The 2024 Eco-Artist-in-Residence at Eliza Howell Park, features Detroit-based artist, Halima Cassells. The residency starts on April 20 with a River clean-up event at Eliza Howell Park.
Throughout the residency, participants will join forces to rescue materials from the Rouge River, embarking on the start of turning trash into treasure for the newest upcycled art installation at the park. Cassells will then lead three workshops that allow individuals to contribute to the creation of the installation. The collected materials will be repurposed to construct an art installation at the trailhead leading to Rouge River. During those workshops, Ecology Center will also be providing insights into the impact of microplastics on the environment and the importance of sustainable practices for keeping our earth clean. This collaborative effort will result in an artwork that stands as an ode to our commitment to environmental stewardship in Eliza Howell Park and our climate crises.
Halima Afi Cassells (b. 1981) is an award-winning interdisciplinary community-engaged artist, mom of three, and avid gardener, with deep roots in Waawiiyaataanong/ Detroit, MI. She credits gardening as inspiring her to move away from painting to a practice where she aspires to use natural, found, and upcycled materials and processes that lend to the thriving of all (human and non-human) communities. Halima continues to explore relationship-building, and the notions of freedom and work, value and disposability in a participatory context through her work.
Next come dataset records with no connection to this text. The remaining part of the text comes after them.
Lemma input_lengths : length (input k).1 = nready k ∧ length (input k).2 = (length (cons_q k) - nready k)%nat ∧
  (nready k ≤ length (cons_q k) ≤ 128)%nat.
Proof using Hok.
  pose proof (co_between k Hok). pose proof (co_ring k Hok) as (_ & _ & _ & Hc). rewrite length_cons_q.
  cbn [input fst snd]. rewrite length_take, length_drop, length_cons_q. unfold nready, INPUT_BUF_SIZE in *. lia.
Qed.

(** e == w *)
Lemma line_empty : c_e k = c_w k ↔ (input k).2 = [].
Proof using Hok.
  destruct input_lengths as (_ & Hl & _). rewrite <- length_zero_iff_nil, Hl, length_cons_q. unfold nready.
  pose proof (co_between k Hok). pose proof (co_ring k Hok) as (_ & Hr & He & _). pose proof (co_w k Hok).
  pose proof (count_range (2 ^ 32) INPUT_BUF_SIZE ib_pos ib_lt (c_r k) (c_w k)). split.
  - intros ->. lia.
  - intros E. apply (count_inj (c_r k)); [done|done|]. lia.
Qed.

(** e - r *)
Lemma cons_count : u32 (c_e k - c_r k) = Z.of_nat (length (input k).1 + length (input k).2).
Proof using Hok.
  destruct input_lengths as (-> & -> & ?). rewrite length_cons_q in *. unfold u32, count in *.
  pose proof (Z.mod_pos_bound (c_e k - c_r k) (2 ^ 32) ltac:(lia)). lia.
Qed.

Definition back : console := set_c_e (u32 (c_e k - 1)) k.
Lemma cons_back : (input k).2 ≠ [] →
  cons_ok back ∧ ∃ c, c = cons_at (u32 (c_e k - 1)) k ∧ (input k).2 = (input back).2 ++ [c] ∧ (input back).1 = (input k).1.
Proof using Hok.
  intros Hne. destruct input_lengths as (Hl1 & Hl2 & Hn). assert (0 < length (input k).2)%nat as Hpos by (destruct (input k).2; [done|simpl; lia]).
  pose proof (co_ring k Hok) as Hring. assert (c_r k ≠ c_e k) as Hre.
  { intros E. assert (length (cons_q k) = 0)%nat by (rewrite length_cons_q, E; unfold count; by rewrite Z.sub_diag). lia. }
  destruct (queue_unpush _ _ ib_pos ib_div ib_lt _ _ _ Hring Hre) as [Hring' Hq].
  assert (cons_q k = cons_q back ++ [cons_at (u32 (c_e k - 1)) k]) as Hq' by exact Hq.
  assert (nready back = nready k) as Hnr by done.
  pose proof (f_equal length Hq') as Hlen. rewrite length_app in Hlen. simpl in Hlen.
  assert ((input k).2 = (input back).2 ++ [cons_at (u32 (c_e k - 1)) k]) as H2.
  { cbn [input snd]. rewrite Hq', Hnr, drop_app_le by lia. done. }
  assert ((input back).1 = (input k).1) as H1. { cbn [input fst]. rewrite Hq', Hnr, take_app_le by lia. done. }
  split; [|eauto]. split; [exact Hring'|apply Hok| |apply Hok|].
  - change (count (2 ^ 32) (c_r k) (c_w k) ≤ count (2 ^ 32) (c_r k) (u32 (c_e k - 1))). unfold cons_q in Hlen at 2.
    rewrite length_queue in Hlen. cbn [back c_r c_e set_c_e] in Hlen. unfold nready in *.
    pose proof (count_range (2 ^ 32) INPUT_BUF_SIZE ib_pos ib_lt (c_r k) (u32 (c_e k - 1))). lia.
  - pose proof (co_line k Hok) as HNL. rewrite H2 in HNL. set_solver.
Qed.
In addition to winning the 2023 Kresge Award for Interdisciplinary Arts, Halima has been awarded grants from: Panta Rhea Foundation, BulkSpace, Art Matters, Culture Source, Knight Foundation Arts Challenge, and Artplace America. In addition to exhibiting at the Virgil Carr Center, Charles Wright Museum, MOCAD, and public spaces in Detroit, her work has also been featured in gallery spaces in New York, Oakland CA, Oaxaca, Berlin, Copenhagen, Bogota, and Harare.
For more information about the workshops and programs visit our events page here .
Visit Halima Cassells website: https://www.halimacassells.com/bio
Photo courtesy of Kresge Arts in Detroit
In 2021, Sidewalk Detroit hosted internationally acclaimed artist, Patrick Dougherty, as he created one of his famed ‘stickwork’ sculptures in Eliza Howell Park. This artist residency engaged over 150 artists, volunteers, neighbors, and members of the public to work side by side with the artist as he created this monumental piece. Each aspect of the sculpture is hand-woven and composed entirely of natural materials. This art installation is a multi-year effort, part of our long-term work in the park. The vision for the park is to improve infrastructure, specifically focusing on stormwater management and restoration of the native ecosystem, while curating activities that facilitate a deeper connection to the park.
Born in Oklahoma in 1945, Dougherty was raised in North Carolina. He earned a B.A. in English from the University of North Carolina in 1967 and an M.A. in Hospital and Health Administration from the University of Iowa in 1969. Combining his carpentry skills with his love of nature, Patrick began to learn more about primitive techniques of building and to experiment with tree saplings as construction material. In 1982 his first work, Maple Body Wrap, was included in the North Carolina Biennial Artists’ Exhibition.
His work quickly evolved from single pieces on conventional pedestals to monumental scale environmental works, which required saplings by the truckloads. Over the last thirty-some years, he has built over 300 of these works, and become internationally acclaimed. His sculpture has been seen worldwide---from Scotland to Japan to Brussels, and all over the United States.